## Saved entries:
-- -- --

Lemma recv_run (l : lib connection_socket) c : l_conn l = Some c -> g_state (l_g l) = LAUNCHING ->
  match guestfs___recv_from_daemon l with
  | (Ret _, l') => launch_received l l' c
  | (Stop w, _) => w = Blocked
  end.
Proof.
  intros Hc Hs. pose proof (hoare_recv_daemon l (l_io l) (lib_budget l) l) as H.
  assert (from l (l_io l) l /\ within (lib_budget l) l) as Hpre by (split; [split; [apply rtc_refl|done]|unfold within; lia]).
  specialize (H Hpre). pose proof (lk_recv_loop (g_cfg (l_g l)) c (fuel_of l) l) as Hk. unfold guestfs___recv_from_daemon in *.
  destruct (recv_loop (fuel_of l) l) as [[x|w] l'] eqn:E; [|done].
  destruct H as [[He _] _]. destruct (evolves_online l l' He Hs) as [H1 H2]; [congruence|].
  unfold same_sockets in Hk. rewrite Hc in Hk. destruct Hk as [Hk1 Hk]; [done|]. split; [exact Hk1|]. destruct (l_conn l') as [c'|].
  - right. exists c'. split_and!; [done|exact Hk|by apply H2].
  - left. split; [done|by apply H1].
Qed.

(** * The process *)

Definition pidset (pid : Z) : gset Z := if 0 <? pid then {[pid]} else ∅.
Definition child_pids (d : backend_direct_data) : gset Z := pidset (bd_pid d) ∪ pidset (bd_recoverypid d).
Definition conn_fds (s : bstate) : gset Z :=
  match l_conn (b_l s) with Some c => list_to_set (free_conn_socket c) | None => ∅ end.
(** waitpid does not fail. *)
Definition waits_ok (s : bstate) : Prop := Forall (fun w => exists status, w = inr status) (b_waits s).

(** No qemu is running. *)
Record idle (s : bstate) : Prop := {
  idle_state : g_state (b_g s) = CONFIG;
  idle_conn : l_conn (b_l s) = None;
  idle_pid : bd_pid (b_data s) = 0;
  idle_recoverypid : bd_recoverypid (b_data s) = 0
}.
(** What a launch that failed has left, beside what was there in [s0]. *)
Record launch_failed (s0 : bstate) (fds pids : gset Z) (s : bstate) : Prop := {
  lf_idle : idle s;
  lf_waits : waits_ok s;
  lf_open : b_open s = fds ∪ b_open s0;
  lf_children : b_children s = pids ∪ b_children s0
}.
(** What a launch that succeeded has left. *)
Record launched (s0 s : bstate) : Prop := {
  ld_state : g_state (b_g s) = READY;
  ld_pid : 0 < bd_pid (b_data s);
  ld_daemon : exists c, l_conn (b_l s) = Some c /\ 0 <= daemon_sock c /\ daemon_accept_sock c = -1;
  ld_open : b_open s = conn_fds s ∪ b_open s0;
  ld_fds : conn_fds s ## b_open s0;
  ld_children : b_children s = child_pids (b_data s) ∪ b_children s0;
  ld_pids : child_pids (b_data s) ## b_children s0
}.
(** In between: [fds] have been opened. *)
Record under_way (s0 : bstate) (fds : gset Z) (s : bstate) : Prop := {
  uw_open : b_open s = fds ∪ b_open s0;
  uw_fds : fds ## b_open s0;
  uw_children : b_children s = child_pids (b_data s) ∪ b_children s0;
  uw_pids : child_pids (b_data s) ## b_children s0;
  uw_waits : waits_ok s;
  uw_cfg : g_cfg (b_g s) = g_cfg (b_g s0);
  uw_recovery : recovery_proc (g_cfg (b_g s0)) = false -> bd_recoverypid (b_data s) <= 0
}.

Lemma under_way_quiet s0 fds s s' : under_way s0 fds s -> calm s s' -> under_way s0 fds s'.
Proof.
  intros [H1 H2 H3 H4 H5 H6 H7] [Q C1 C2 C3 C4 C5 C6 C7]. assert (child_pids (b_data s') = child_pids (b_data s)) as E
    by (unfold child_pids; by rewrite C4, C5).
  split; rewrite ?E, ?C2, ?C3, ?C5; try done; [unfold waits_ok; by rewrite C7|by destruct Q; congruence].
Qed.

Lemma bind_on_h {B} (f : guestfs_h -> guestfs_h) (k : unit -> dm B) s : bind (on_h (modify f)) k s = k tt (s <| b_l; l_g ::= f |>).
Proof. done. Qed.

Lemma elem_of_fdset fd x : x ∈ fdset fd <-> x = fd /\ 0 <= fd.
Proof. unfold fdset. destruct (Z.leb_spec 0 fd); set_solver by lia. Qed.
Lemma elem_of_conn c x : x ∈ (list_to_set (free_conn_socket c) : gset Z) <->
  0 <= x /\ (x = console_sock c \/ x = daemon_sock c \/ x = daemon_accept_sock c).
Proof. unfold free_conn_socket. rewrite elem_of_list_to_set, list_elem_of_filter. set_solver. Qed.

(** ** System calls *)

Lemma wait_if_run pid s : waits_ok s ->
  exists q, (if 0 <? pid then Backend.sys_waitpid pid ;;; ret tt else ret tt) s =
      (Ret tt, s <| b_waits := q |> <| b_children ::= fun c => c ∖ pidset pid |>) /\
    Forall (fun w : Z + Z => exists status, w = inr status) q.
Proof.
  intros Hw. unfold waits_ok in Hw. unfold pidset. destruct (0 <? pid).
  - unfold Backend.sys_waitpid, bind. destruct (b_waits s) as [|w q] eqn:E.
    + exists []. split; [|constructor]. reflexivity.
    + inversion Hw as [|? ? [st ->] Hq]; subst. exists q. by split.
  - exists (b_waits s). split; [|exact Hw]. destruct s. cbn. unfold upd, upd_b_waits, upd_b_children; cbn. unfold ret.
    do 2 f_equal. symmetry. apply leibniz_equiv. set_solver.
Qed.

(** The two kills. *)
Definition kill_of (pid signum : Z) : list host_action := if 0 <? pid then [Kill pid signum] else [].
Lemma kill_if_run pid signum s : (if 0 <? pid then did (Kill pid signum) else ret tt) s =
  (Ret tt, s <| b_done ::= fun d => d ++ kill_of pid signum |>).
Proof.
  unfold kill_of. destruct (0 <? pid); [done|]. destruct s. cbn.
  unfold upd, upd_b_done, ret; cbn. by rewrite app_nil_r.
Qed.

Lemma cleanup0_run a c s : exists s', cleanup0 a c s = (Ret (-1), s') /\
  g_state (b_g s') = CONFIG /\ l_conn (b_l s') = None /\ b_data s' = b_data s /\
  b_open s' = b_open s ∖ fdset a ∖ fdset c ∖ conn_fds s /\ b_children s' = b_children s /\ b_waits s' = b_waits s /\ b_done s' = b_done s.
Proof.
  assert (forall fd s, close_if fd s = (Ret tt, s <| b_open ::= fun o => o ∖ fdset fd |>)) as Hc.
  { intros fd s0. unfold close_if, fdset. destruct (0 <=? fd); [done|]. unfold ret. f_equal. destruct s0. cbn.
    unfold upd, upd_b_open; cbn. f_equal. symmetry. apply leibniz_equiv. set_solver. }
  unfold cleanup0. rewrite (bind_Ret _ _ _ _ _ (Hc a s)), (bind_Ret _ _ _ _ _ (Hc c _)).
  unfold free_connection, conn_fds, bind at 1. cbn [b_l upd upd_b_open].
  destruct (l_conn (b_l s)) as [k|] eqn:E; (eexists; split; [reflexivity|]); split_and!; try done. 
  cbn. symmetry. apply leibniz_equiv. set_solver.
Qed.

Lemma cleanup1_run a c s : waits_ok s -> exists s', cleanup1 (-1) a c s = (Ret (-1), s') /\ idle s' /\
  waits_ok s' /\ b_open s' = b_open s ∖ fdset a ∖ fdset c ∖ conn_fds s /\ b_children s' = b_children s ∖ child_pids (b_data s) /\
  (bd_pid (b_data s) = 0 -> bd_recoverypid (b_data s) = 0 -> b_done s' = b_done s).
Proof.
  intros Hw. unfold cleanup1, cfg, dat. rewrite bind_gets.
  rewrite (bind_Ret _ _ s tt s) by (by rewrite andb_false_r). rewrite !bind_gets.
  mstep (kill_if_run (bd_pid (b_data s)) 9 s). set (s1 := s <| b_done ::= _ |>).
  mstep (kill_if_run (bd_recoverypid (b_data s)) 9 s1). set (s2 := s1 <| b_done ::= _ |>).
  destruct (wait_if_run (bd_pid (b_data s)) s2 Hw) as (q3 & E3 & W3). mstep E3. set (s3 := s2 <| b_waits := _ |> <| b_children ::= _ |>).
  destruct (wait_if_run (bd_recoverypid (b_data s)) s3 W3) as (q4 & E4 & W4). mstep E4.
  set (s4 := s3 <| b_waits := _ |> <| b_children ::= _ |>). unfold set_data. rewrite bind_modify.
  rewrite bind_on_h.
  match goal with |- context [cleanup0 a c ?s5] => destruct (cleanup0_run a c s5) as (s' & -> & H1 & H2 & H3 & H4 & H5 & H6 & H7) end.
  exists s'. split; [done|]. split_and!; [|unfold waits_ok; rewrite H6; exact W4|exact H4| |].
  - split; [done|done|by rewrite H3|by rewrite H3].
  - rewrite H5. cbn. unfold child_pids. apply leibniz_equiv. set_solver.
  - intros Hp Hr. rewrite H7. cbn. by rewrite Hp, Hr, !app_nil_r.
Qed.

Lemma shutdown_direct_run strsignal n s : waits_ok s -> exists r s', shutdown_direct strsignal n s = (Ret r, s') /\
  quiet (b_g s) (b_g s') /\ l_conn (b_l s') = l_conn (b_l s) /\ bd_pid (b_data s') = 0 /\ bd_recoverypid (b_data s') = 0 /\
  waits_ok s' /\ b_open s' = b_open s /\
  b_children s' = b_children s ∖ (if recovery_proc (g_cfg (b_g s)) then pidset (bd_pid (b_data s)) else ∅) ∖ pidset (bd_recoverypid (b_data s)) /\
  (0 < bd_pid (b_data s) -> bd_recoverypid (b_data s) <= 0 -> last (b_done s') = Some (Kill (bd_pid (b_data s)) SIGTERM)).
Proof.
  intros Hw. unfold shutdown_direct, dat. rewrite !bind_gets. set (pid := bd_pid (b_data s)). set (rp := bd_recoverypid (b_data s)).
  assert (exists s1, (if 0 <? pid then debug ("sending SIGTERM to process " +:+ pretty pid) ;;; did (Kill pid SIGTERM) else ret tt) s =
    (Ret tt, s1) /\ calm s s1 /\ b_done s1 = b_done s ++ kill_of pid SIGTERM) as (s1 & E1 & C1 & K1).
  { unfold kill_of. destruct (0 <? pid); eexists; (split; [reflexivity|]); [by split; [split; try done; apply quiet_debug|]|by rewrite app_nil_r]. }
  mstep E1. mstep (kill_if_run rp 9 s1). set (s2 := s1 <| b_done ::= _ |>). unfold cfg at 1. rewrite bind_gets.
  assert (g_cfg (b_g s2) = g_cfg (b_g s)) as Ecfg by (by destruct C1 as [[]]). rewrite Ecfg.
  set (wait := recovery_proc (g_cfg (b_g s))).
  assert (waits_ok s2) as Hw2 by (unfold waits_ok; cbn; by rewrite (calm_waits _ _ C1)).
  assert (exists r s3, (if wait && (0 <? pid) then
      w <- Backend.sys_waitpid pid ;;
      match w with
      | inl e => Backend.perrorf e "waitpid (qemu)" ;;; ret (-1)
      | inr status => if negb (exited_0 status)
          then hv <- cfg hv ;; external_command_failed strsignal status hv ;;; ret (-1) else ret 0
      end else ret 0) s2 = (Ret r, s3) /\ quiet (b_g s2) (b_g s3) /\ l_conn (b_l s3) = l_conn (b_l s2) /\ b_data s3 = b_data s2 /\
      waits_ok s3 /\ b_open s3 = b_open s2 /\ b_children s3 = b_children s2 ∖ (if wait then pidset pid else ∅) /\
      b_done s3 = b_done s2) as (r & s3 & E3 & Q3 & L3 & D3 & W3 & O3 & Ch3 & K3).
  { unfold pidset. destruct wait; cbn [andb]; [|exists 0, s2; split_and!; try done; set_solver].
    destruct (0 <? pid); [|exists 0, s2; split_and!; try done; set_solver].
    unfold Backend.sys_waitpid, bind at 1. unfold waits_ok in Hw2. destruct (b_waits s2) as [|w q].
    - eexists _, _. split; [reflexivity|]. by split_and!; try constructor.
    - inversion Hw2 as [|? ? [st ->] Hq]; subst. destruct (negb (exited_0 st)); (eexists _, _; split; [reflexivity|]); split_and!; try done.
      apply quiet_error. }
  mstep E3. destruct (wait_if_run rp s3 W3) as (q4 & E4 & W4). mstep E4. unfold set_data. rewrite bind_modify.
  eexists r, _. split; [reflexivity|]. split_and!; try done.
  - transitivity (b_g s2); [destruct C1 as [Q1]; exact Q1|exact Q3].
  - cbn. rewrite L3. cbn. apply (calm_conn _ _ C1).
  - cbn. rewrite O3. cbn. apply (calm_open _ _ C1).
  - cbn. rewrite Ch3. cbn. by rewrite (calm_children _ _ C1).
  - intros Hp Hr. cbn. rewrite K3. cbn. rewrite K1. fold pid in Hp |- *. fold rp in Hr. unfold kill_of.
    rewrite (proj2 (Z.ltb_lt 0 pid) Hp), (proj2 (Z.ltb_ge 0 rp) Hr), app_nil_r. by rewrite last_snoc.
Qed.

-- -- --

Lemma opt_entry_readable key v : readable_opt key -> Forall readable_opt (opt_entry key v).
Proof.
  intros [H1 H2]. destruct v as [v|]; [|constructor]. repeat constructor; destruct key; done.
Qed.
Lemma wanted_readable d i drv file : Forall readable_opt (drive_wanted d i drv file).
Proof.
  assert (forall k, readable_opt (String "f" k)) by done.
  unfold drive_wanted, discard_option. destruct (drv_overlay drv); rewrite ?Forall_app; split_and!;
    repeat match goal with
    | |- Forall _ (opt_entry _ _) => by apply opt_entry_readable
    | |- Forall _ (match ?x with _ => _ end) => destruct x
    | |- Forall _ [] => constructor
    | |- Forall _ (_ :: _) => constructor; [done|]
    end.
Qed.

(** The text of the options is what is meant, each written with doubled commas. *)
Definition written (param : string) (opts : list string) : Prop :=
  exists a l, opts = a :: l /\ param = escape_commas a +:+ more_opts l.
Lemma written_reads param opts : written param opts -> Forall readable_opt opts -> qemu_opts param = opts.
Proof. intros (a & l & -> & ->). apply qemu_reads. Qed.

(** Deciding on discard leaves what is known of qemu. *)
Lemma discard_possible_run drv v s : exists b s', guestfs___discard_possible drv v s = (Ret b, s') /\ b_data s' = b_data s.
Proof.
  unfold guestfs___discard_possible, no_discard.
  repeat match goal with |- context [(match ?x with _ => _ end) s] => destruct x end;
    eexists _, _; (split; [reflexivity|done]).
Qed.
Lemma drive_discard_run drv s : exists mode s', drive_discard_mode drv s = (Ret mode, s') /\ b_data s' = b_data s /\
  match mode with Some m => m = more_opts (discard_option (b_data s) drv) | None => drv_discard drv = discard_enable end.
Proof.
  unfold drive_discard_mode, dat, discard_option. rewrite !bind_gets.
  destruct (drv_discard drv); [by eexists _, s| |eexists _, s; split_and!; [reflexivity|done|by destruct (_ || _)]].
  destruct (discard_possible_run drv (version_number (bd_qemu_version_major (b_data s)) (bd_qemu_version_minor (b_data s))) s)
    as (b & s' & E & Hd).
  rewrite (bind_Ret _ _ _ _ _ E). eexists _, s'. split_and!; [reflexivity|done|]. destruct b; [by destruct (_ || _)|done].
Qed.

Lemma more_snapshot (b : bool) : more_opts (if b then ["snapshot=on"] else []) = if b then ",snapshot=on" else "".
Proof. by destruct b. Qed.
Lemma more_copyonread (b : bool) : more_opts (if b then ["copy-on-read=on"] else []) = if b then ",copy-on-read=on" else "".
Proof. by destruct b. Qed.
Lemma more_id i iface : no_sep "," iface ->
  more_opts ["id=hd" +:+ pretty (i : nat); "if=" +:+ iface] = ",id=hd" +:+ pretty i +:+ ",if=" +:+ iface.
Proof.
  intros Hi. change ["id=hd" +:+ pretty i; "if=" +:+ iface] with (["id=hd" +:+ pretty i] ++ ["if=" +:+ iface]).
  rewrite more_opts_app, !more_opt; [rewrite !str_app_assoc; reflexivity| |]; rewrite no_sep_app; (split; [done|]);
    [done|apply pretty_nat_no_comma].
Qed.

-- -- --

## Exercise details:
Restate word for word the entries above, starting at the line with "Lemma recv_run (l" and ending at the line with "ld_state : g_state (b_g s) = READY;", inclusive, and no others.

## Solution:
Lemma recv_run (l : lib connection_socket) c : l_conn l = Some c -> g_state (l_g l) = LAUNCHING ->
  match guestfs___recv_from_daemon l with
  | (Ret _, l') => launch_received l l' c
  | (Stop w, _) => w = Blocked
  end.
Proof.
  intros Hc Hs. pose proof (hoare_recv_daemon l (l_io l) (lib_budget l) l) as H.
  assert (from l (l_io l) l /\ within (lib_budget l) l) as Hpre by (split; [split; [apply rtc_refl|done]|unfold within; lia]).
  specialize (H Hpre). pose proof (lk_recv_loop (g_cfg (l_g l)) c (fuel_of l) l) as Hk. unfold guestfs___recv_from_daemon in *.
  destruct (recv_loop (fuel_of l) l) as [[x|w] l'] eqn:E; [|done].
  destruct H as [[He _] _]. destruct (evolves_online l l' He Hs) as [H1 H2]; [congruence|].
  unfold same_sockets in Hk. rewrite Hc in Hk. destruct Hk as [Hk1 Hk]; [done|]. split; [exact Hk1|]. destruct (l_conn l') as [c'|].
  - right. exists c'. split_and!; [done|exact Hk|by apply H2].
  - left. split; [done|by apply H1].
Qed.

(** * The process *)

Definition pidset (pid : Z) : gset Z := if 0 <? pid then {[pid]} else ∅.
Definition child_pids (d : backend_direct_data) : gset Z := pidset (bd_pid d) ∪ pidset (bd_recoverypid d).
Definition conn_fds (s : bstate) : gset Z :=
  match l_conn (b_l s) with Some c => list_to_set (free_conn_socket c) | None => ∅ end.
(** waitpid does not fail. *)
Definition waits_ok (s : bstate) : Prop := Forall (fun w => exists status, w = inr status) (b_waits s).

(** No qemu is running. *)
Record idle (s : bstate) : Prop := {
  idle_state : g_state (b_g s) = CONFIG;
  idle_conn : l_conn (b_l s) = None;
  idle_pid : bd_pid (b_data s) = 0;
  idle_recoverypid : bd_recoverypid (b_data s) = 0
}.
(** What a launch that failed has left, beside what was there in [s0]. *)
Record launch_failed (s0 : bstate) (fds pids : gset Z) (s : bstate) : Prop := {
  lf_idle : idle s;
  lf_waits : waits_ok s;
  lf_open : b_open s = fds ∪ b_open s0;
  lf_children : b_children s = pids ∪ b_children s0
}.
(** What a launch that succeeded has left. *)
Record launched (s0 s : bstate) : Prop := {
  ld_state : g_state (b_g s) = READY;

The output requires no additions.